Your instructions
Print nothing but the lines below starting at the line that holds "forall a w v" and ending at the line that holds "now rewrite Hno.", including both, each exactly as written.

Source records

----------

(** * Cluster metadata persistence (metadata/cluster.go)

    A shallow embedding of the cluster codec and of the six lifecycle
    operations of [metadata/cluster.go], over a functional model of the
    transactional key-value store (bbolt) the package is written against.

    Conventions of the embedding.
    - Go strings and byte slices are [string]: a sequence of bytes.
    - Go's [int] is the 64-bit [int]; it is a [Z] and the places where the
      machine integer wraps are written with [wrap64].
    - A [*bolt.Bucket] handle aliases a subtree of the transaction.  The
      embedding passes the subtree as a value, and a function that mutates
      the handle returns the new subtree, which its caller stores back into
      the parent ([bkt_store]).
    - [time.Now().UTC()] is an explicit argument of the operations.
    - An operation that can fail returns a [result]; a transaction that
      fails is rolled back ([db_Update]).
    - The store's resource limits (key and value sizes, I/O failures) and
      the cancellation of the execution context are outside the model. *)

From Stdlib Require Import ZArith String Ascii Lia.
From stdpp Require Import gmap strings list fin_maps sorting.

#[local] Set Warnings "-register-all".
#[local] Open Scope string_scope.
#[local] Open Scope Z_scope.

(** ** Errors *)

(** [strconv.ErrSyntax] and [strconv.ErrRange]. *)
Inductive numError : Type := ErrSyntax | ErrRange.

(** The error values that travel through the package: the three [errdefs]
    sentinels, the store's sentinels, [*strconv.NumError], an error of a
    collaborator (identifier validation, the time and peer codecs), and
    [errors.Wrapf cause format arg].  [Panic] is not an error value: it
    stands for the goroutine panicking on a nil bucket handle. *)
Inductive error : Type :=
| ErrNotFound
| ErrAlreadyExists
| ErrInvalidArgument
| ErrBucketExists
| ErrBucketNotFound
| ErrBucketNameRequired
| ErrIncompatibleValue
| ErrKeyRequired
| NumError (func num : string) (err : numError)
| ErrForeign (msg : string)
| Panic
| Wrapf (cause : error) (format arg : string).

#[global] Instance numError_eq_dec : EqDecision numError.
Proof. solve_decision. Defined.

#[global] Instance error_eq_dec : EqDecision error.
Proof. solve_decision. Defined.

(** [errors.Cause]: the innermost error under the [Wrapf] annotations. *)
Fixpoint Cause (e : error) : error :=
  match e with
  | Wrapf c _ _ => Cause c
  | _ => e
  end.

(** The classification of the error taxonomy: [errdefs.IsNotFound],
    [errdefs.IsAlreadyExists], [errdefs.IsInvalidArgument], and the
    format error of stored data that does not parse. *)
Definition IsNotFound (e : error) : Prop := Cause e = ErrNotFound.
Definition IsAlreadyExists (e : error) : Prop := Cause e = ErrAlreadyExists.
Definition IsInvalidArgument (e : error) : Prop := Cause e = ErrInvalidArgument.
Definition IsFormatError (e : error) : Prop :=
  match Cause e with NumError _ _ _ => True | _ => False end.

Inductive result (A : Type) : Type :=
| Ok (a : A)
| Err (e : error).
Arguments Ok {A} a.
Arguments Err {A} e.

Definition bind {A B : Type} (m : result A) (k : A → result B) : result B :=
  match m with
  | Ok a => k a
  | Err e => Err e
  end.

Notation "'do' x <- m ; k" := (bind m (fun x => k))
  (at level 10, x pattern, m at level 100, k at level 200,
   format "'[v' 'do'  x  <-  m ; '/' k ']'").

Definition is_ok {A : Type} (m : result A) : Prop :=
  match m with Ok _ => True | Err _ => False end.

(** ** strconv *)

Module strconv.

Definition maxUint64 : Z := 2 ^ 64 - 1.

(** Conversion of a [uint64] bit pattern to [int64], and [int64]
    arithmetic: the value modulo [2^64], read as signed. *)
Definition wrap64 (z : Z) : Z := (z + 2 ^ 63) mod 2 ^ 64 - 2 ^ 63.

Definition byte_of (c : ascii) : Z := Z.of_N (N_of_ascii c).

(** The decimal digit [d] (0..9) as a byte. *)
Definition digit_char (d : Z) : ascii := ascii_of_N (Z.to_N (48 + d)).

(** Digits of [u], least significant first, pushed in front of [acc]:
    the division loop of [formatBits]. *)
Fixpoint utoa (fuel : nat) (u : Z) (acc : string) : string :=
  let acc' := String (digit_char (u mod 10)) acc in
  match fuel with
  | O => acc'
  | S f => if u <? 10 then acc' else utoa f (u / 10) acc'
  end.

Definition formatUint (u : Z) : string := utoa (Z.to_nat (Z.log2 u)) u EmptyString.

(** [strconv.Itoa]: decimal text, with a leading minus for negatives. *)
Definition Itoa (i : Z) : string :=
  if i <? 0 then String "-" (formatUint (- i)) else formatUint i.

(** The fast path of [Atoi]: [ch -= '0'; if ch > 9 { syntax error }],
    on bytes, and [n = n*10 + int(ch)] on [int]. *)
Fixpoint atoi_loop (s : string) (n : Z) : result Z :=
  match s with
  | EmptyString => Ok n
  | String ch s' =>
      let d := (byte_of ch - 48) mod 256 in
      if 9 <? d then Err (NumError "Atoi" EmptyString ErrSyntax)
      else atoi_loop s' (wrap64 (n * 10 + d))
  end.
(** A property of the world that the operation, the callbacks and the
    host preserve holds after the loop. *)
Lemma retry_loop_invariant {W} `{Runtime W} {T} (P : W -> Prop)
    (fn : Async W T) (opts : RetryConfig W) :
  (forall w, P w -> P (snd (fn w))) ->
  (forall e k w, P w -> P (snd (shouldRetry opts e k w))) ->
  (forall e k w, P w ->
     P (match onRetry opts with Some f => f e k w | None => w end)) ->
  (forall w, P w -> P (snd (Math_random w))) ->
  (forall ms w, P w -> P (setTimeout ms w)) ->
  forall fuel a w, P w -> P (snd (retry_loop fn opts fuel a w)).
Proof.
  intros Hfn Hask Hon Hrand Hsleep.
  induction fuel as [|fuel IH]; intros a w Hw; simpl;
    destruct (a <=? maxRetries opts)%Z; simpl; try exact Hw.
  specialize (Hfn w Hw).
  destruct (fn w) as [[v|e] w1]; simpl in *; [exact Hfn|].
  destruct (a =? maxRetries opts)%Z; [exact Hfn|].
  specialize (Hask e a w1 Hfn).
  destruct (shouldRetry opts e a w1) as [[|] w2]; simpl in *; [|exact Hask].
  specialize (Hon e (a + 1)%Z w2 Hask).
  set (w3 := match onRetry opts with Some f => f e (a + 1)%Z w2 | None => w2 end) in *.
  specialize (Hrand w3 Hon).
  destruct (Math_random w3) as [r w4]; simpl in *.
  apply IH, Hsleep, Hrand.
Qed.

(** When the loop resolves, its value and its final world are those of
    one invocation of the operation: nothing runs after it. *)
Lemma retry_loop_resolved {W} `{Runtime W} {T}
    (fn : Async W T) (opts : RetryConfig W) fuel :
  forall a w v w',
    retry_loop fn opts fuel a w = (Resolved v, w') ->
    exists w1, fn w1 = (Resolved v, w').
Proof.
  induction fuel as [|fuel IH]; intros a w v w'; simpl;
    destruct (a <=? maxRetries opts)%Z; simpl; try discriminate.
  destruct (fn w) as [[v1|e] w1] eqn:Hfn.
  { intros [= <- <-]. now exists w. }
  destruct (a =? maxRetries opts)%Z; [discriminate|].
  destruct (shouldRetry opts e a w1) as [[|] w2]; simpl; [|discriminate].
  destruct (Math_random _) as [r w4]. apply IH.
Qed.

(** A rejection that the predicate refuses ends the loop at once: the
    operation has been invoked once and its error is thrown. *)
Lemma refused_error_is_thrown {W} `{Runtime W} {T}
    (fn : Async W T) (opts : RetryConfig W) fuel a w e w1 :
  (a <= maxRetries opts)%Z ->
  fn w = (Rejected e, w1) ->
  shouldRetry opts e a w1 = (false, w1) ->
  retry_loop fn opts (S fuel) a w = (Rejected e, w1).
Proof.
  intros Ha Hfn Hno. simpl.
  apply Z.leb_le in Ha. rewrite Ha. simpl. rewrite Hfn.
  destruct (a =? maxRetries opts)%Z; [reflexivity|].
  now rewrite Hno.
Qed.

(** The same when the predicate changes the world while it refuses. *)
Lemma refused_error_ends_loop {W} `{Runtime W} {T}
    (fn : Async W T) (opts : RetryConfig W) fuel a w e w1 :
  (a <= maxRetries opts)%Z ->
  fn w = (Rejected e, w1) ->
  fst (shouldRetry opts e a w1) = false ->
  retry_loop fn opts (S fuel) a w
  = (Rejected e,
     if (a =? maxRetries opts)%Z then w1 else snd (shouldRetry opts e a w1)).
Proof.
  intros Ha Hfn Hno. simpl.
  apply Z.leb_le in Ha. rewrite Ha. simpl. rewrite Hfn.
  destruct (a =? maxRetries opts)%Z; [reflexivity|].
  destruct (shouldRetry opts e a w1) as [b w2]. cbn [fst snd] in *.
  subst b. reflexivity.
Qed.

(** The predicate of the transport refuses an auth-error unless its
    error code is one of the two that mark it as retryable. *)
Lemma auth_error_refused {W} (e : NetSuiteError) (k : Z) (w : W) :
  isAuthError e = true ->
  Js.is_string (code e) "TIMEOUT" = false ->
  Js.is_string (code e) "NETWORK_ERROR" = false ->
  HttpTransport.transport_shouldRetry (ThrownNetSuite e) k w = (false, w).
Proof.
  intros Hauth Ht Hn. unfold HttpTransport.transport_shouldRetry, isRetryable.
  rewrite Ht, Hn. unfold isAuthError in Hauth.
  apply orb_true_iff in Hauth as [Hs|Hs]; apply Z.eqb_eq in Hs; rewrite Hs;
    reflexivity.
Qed.

End RetryFacts.

Module SigningFacts.
Import Retry MiddlewareChain HttpTransport Signing.

Lemma signature_count_app l1 l2 :
  signature_count (l1 ++ l2) = (signature_count l1 + signature_count l2)%nat.
Proof.
  unfold signature_count. now rewrite List.filter_app, length_app.
Qed.

Lemma after_app s l1 l2 : after s (l1 ++ l2) = after (after s l1) l2.
Proof. apply fold_left_app. Qed.

Lemma after_count s l : fst (after s l) = (fst s + signature_count l)%nat.
Proof.
  revert s. induction l as [|e l IH]; intros s; simpl.
  - unfold signature_count; simpl; lia.
  - change (after s (e :: l)) with (after (step s e) l). rewrite IH.
    change (e :: l) with ([e] ++ l). rewrite signature_count_app.
    destruct e; unfold signature_count; simpl; lia.
Qed.

Section Checked.
Variables (url : string) (method : HttpMethod).
Variable ok : nat -> AxiosRequestConfig -> Prop.

Lemma well_signed_app s l1 l2 :
  well_signed url method ok s (l1 ++ l2)
  <-> well_signed url method ok s l1
      /\ well_signed url method ok (after s l1) l2.
Proof.
  revert s. induction l1 as [|e l1 IH]; intros s; simpl.
  - tauto.
  - rewrite IH. change (after s (e :: l1)) with (after (step s e) l1). tauto.
Qed.

Lemma well_signed_snoc s l e :
  well_signed url method ok s l ->
  check url method ok (after s l) e ->
  well_signed url method ok s (l ++ [e]).
Proof.
  intros Hl He. apply well_signed_app. simpl. tauto.
Qed.

Lemma well_signed_weaken (ok' : nat -> AxiosRequestConfig -> Prop) s l :
  (forall k c, ok k c -> ok' k c) ->
  well_signed url method ok s l -> well_signed url method ok' s l.
Proof.
  intros Himp. revert s. induction l as [|e l IH]; intros s; simpl; [tauto|].
  intros [He Hl]. split; [|now apply IH].
  destruct e; simpl in *; try exact He.
  destruct He as (k & Hk & Hok). exists k. split; [exact Hk | now apply Himp].
Qed.
End Checked.

Lemma added_app (w : World) l w' :
  trace w' = trace w ++ l -> added w w' = l.
Proof.
  intros E. unfold added. rewrite E. now rewrite drop_app_length.
Qed.

End SigningFacts.

Module TransportFacts.
Import Retry MiddlewareChain HttpTransport Signing SigningFacts.

Section OnHost.
Variables (host : Host) (t : Transport).

Lemma emit_trace e w : trace (emit e w) = trace w ++ [e].
Proof. reflexivity. Qed.

(** What one call of [executeRequest] adds to the trace: exactly one
    network call, for the context as it is at that moment, between
    the two optional log lines; the context is left as it was. *)
Lemma executeRequest_trace timeout w :
  exists pre post,
    trace (snd (executeRequest host t timeout w))
    = trace w ++ pre ++ [EvSend (axios_config (context w) timeout)] ++ post
    /\ Forall (fun e => match e with EvDebug _ _ _ | EvInfo _ _ _ _ => True
                                   | _ => False end) (pre ++ post)
    /\ context (snd (executeRequest host t timeout w)) = context w.
Proof.
  unfold executeRequest, log_event.
  destruct (rc_logger (config t)) eqn:Hlog; simpl.
  - eexists [_].
    destruct (axios host _ _) as [response|e]; simpl.
    + destruct (400 <=? ar_status response)%Z; simpl;
        (eexists [_]; split;
         [rewrite <- !app_assoc; reflexivity
         | split; [repeat constructor | reflexivity]]).
    + exists []; split;
        [rewrite <- !app_assoc; reflexivity
        | split; [repeat constructor | reflexivity]].
  - exists [].
    destruct (axios host _ _) as [response|e]; simpl.
    + destruct (400 <=? ar_status response)%Z; simpl;
        (exists []; split; [reflexivity | split; [constructor | reflexivity]]).
    + exists []; split; [reflexivity | split; [constructor | reflexivity]].
Qed.
Lemma tick_paired i : stable (fun w w' => paired w -> paired w') (tick i).
Proof.
  assert (Hrefl : forall w, paired w -> paired w) by trivial.
  assert (Htrans : forall a b c : World,
             (paired a -> paired b) -> (paired b -> paired c) ->
             paired a -> paired c) by auto.
  stable_steps Hrefl Htrans; try (intro H; exact H).
  intros _. unfold paired. cbn. split; discriminate.
Qed.

Lemma run_paired inputs w : paired w -> paired (run inputs w).
Proof.
  revert w. induction inputs as [| i rest IH]; intros w H; [exact H |].
  cbn. apply IH. exact (tick_paired i w H).
Qed.

Lemma reachable_paired w : reachable w -> paired w.
Proof.
  intros (log0 & snap0 & inputs & ->). apply run_paired.
  unfold paired, initial. cbn. tauto.
Qed.

Lemma changed_paired w temp_f humidity :
  paired w ->
  changed (prev_temp w) (prev_humidity w) temp_f humidity =
  inr (log_due (last_logged w) temp_f humidity).
Proof.
  unfold paired, changed, last_logged, log_due, differs, sub_opt.
  destruct (prev_temp w) as [pt |], (prev_humidity w) as [ph |]; intros [H1 H2];
    try reflexivity.
  - destruct (0.3 <? abs (temp_f - pt))%float; reflexivity.
  - specialize (H2 eq_refl). discriminate.
Qed.

(** ** The deque *)

Lemma tl_skipn {A} n (l : list A) : tl (skipn n l) = skipn (S n) l.
Proof.
  revert l. induction n as [| n IH]; intros [| a l]; try reflexivity.
  cbn [skipn] in *. rewrite IH. destruct l; reflexivity.
Qed.

Lemma deque_append_most_recent {A} n (l : list A) x :
  deque_append n x (most_recent n l) = most_recent n (l ++ [x]).
Proof.
  unfold deque_append, most_recent.
  assert (E : (skipn (List.length l - n) l ++ [x])%list =
              skipn (List.length l - n) (l ++ [x])).
  { rewrite skipn_app.
    replace (List.length l - n - List.length l)%nat with 0%nat by lia.
    reflexivity. }
  rewrite E, length_skipn, !length_app. cbn [List.length].
  destruct (Nat.ltb_spec n (List.length l + 1 - (List.length l - n))) as [H | H].
  - rewrite tl_skipn. f_equal. lia.
  - f_equal. lia.
Qed.
(** * SceneManager: texture registry, material registry and shader set-up

    A shallow embedding of the registry code of [SceneManager.cpp]
    (CS-330 final scene): the material list with [FindMaterial] and
    [DefineObjectMaterials], the 16-entry texture array with
    [CreateGLTexture], [BindGLTextures], [DestroyGLTextures],
    [FindTextureID] and [FindTextureSlot], the two shader set-up
    methods that resolve a tag, [SetShaderTexture] and
    [SetShaderMaterial], and [SetTransformations].

    The C++ object is a record, the GL driver, the image decoder, the
    console and the shader manager are explicit state (every call the code
    makes to them is recorded in order), and undefined behaviour (an index
    outside the texture array, a call through a NULL shader manager) is a
    distinguished outcome. *)

From stdpp Require Import base list strings numbers pretty.
From Stdlib Require Import ZArith QArith Lia.

#[local] Open Scope Z_scope.

(** ** Outcomes of a call *)

(** A call either returns, or runs into undefined behaviour that the code
    does not guard against.  [OutOfFuel] marks a loop bound of the model
    that is too small; every result below exhibits the outcome actually
    reached, which is never this one. *)
Inductive outcome (A : Type) : Type :=
| Done (a : A)
| OutOfBounds (index : Z)
| NullPointer
| OutOfFuel.

Arguments Done {A} a.
Arguments OutOfBounds {A} index.
Arguments NullPointer {A}.
Arguments OutOfFuel {A}.

Definition obind {A B} (x : outcome A) (f : A -> outcome B) : outcome B :=
  match x with
  | Done a => f a
  | OutOfBounds i => OutOfBounds i
  | NullPointer => NullPointer
  | OutOfFuel => OutOfFuel
  end.

(** [while (cond) body], run for at most [fuel] executions of the body. *)
Fixpoint while_loop {S : Type} (fuel : nat) (cond : S -> bool)
    (body : S -> outcome S) (s : S) : outcome S :=
  if cond s then
    match fuel with
    | O => OutOfFuel
    | Datatypes.S fuel' => obind (body s) (while_loop fuel' cond body)
    end
  else Done s.

(** ** Data *)

(** [float] values are only stored, copied and handed to the shader by the
    code below (no arithmetic, no comparison); a value is kept as the
    number its source literal spells. *)
Definition float : Type := Q.
Bind Scope Q_scope with float.

Record vec3 : Type := Vec3 { vx : float; vy : float; vz : float }.

(** GLM's [vec4], and [mat4] as its four columns. *)
Record vec4 : Type := Vec4 { v4x : float; v4y : float; v4z : float; v4w : float }.

Record mat4 : Type := Mat4 { col0 : vec4; col1 : vec4; col2 : vec4; col3 : vec4 }.

(** Modelled from the spec: SceneManager.h is not among the sources.  The
    material bundle has the five shading fields and the tag that
    [FindMaterial] and [DefineObjectMaterials] read and write. *)
Module Material.
Record OBJECT_MATERIAL : Type := {
  ambientColor : vec3;
  ambientStrength : float;
  diffuseColor : vec3;
  specularColor : vec3;
  shininess : float;
  tag : string
}.
End Material.
Export Material(OBJECT_MATERIAL).

(** Modelled from the spec: SceneManager.h is not among the sources.  A
    texture entry is a tag and a GPU handle; the handle is an unsigned
    32-bit GL name, since its address is passed to [glGenTextures]. *)
Module Texture.
Record TEXTURE_INFO : Type := {
  tag : string;
  ID : Z
}.
End Texture.
Export Texture(TEXTURE_INFO).

(** Conversions between the 32-bit types involved: [-1] stored into an
    unsigned handle, and a handle returned as [int]. *)
Definition to_uint32 (z : Z) : Z := z mod 2 ^ 32.
Definition to_int32 (z : Z) : Z :=
  let u := z mod 2 ^ 32 in if u <? 2 ^ 31 then u else u - 2 ^ 32.

(** *** The shader manager *)

(** The uniform setters the code calls, each with the uniform's name. *)
Inductive shader_call : Type :=
| setIntValue (name : string) (value : Z)
| setSampler2DValue (name : string) (value : Z)
| setVec3Value (name : string) (value : vec3)
| setFloatValue (name : string) (value : float)
| setMat4Value (name : string) (value : mat4).

(** A shader manager is the sequence of calls it has received, oldest
    first. *)
Definition ShaderManager : Type := list shader_call.

Definition g_ModelName : string := "model".
Definition g_TextureValueName : string := "objectTexture".
Definition g_UseTextureName : string := "bUseTexture".

(** *** The scene manager object *)

(** The fields the registries use; [m_pShaderManager] is [None] for a NULL
    pointer.  The mesh object [m_basicMeshes] plays no part here. *)
Record SceneManager : Type := {
  m_pShaderManager : option ShaderManager;
  m_textureIDs : list TEXTURE_INFO;
  m_loadedTextures : Z;
  m_objectMaterials : list OBJECT_MATERIAL
}.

----------

Task response
  forall a w v w',
    retry_loop fn opts fuel a w = (Resolved v, w') ->
    exists w1, fn w1 = (Resolved v, w').
Proof.
  induction fuel as [|fuel IH]; intros a w v w'; simpl;
    destruct (a <=? maxRetries opts)%Z; simpl; try discriminate.
  destruct (fn w) as [[v1|e] w1] eqn:Hfn.
  { intros [= <- <-]. now exists w. }
  destruct (a =? maxRetries opts)%Z; [discriminate|].
  destruct (shouldRetry opts e a w1) as [[|] w2]; simpl; [|discriminate].
  destruct (Math_random _) as [r w4]. apply IH.
Qed.

(** A rejection that the predicate refuses ends the loop at once: the
    operation has been invoked once and its error is thrown. *)
Lemma refused_error_is_thrown {W} `{Runtime W} {T}
    (fn : Async W T) (opts : RetryConfig W) fuel a w e w1 :
  (a <= maxRetries opts)%Z ->
  fn w = (Rejected e, w1) ->
  shouldRetry opts e a w1 = (false, w1) ->
  retry_loop fn opts (S fuel) a w = (Rejected e, w1).
Proof.
  intros Ha Hfn Hno. simpl.
  apply Z.leb_le in Ha. rewrite Ha. simpl. rewrite Hfn.
  destruct (a =? maxRetries opts)%Z; [reflexivity|].
  now rewrite Hno.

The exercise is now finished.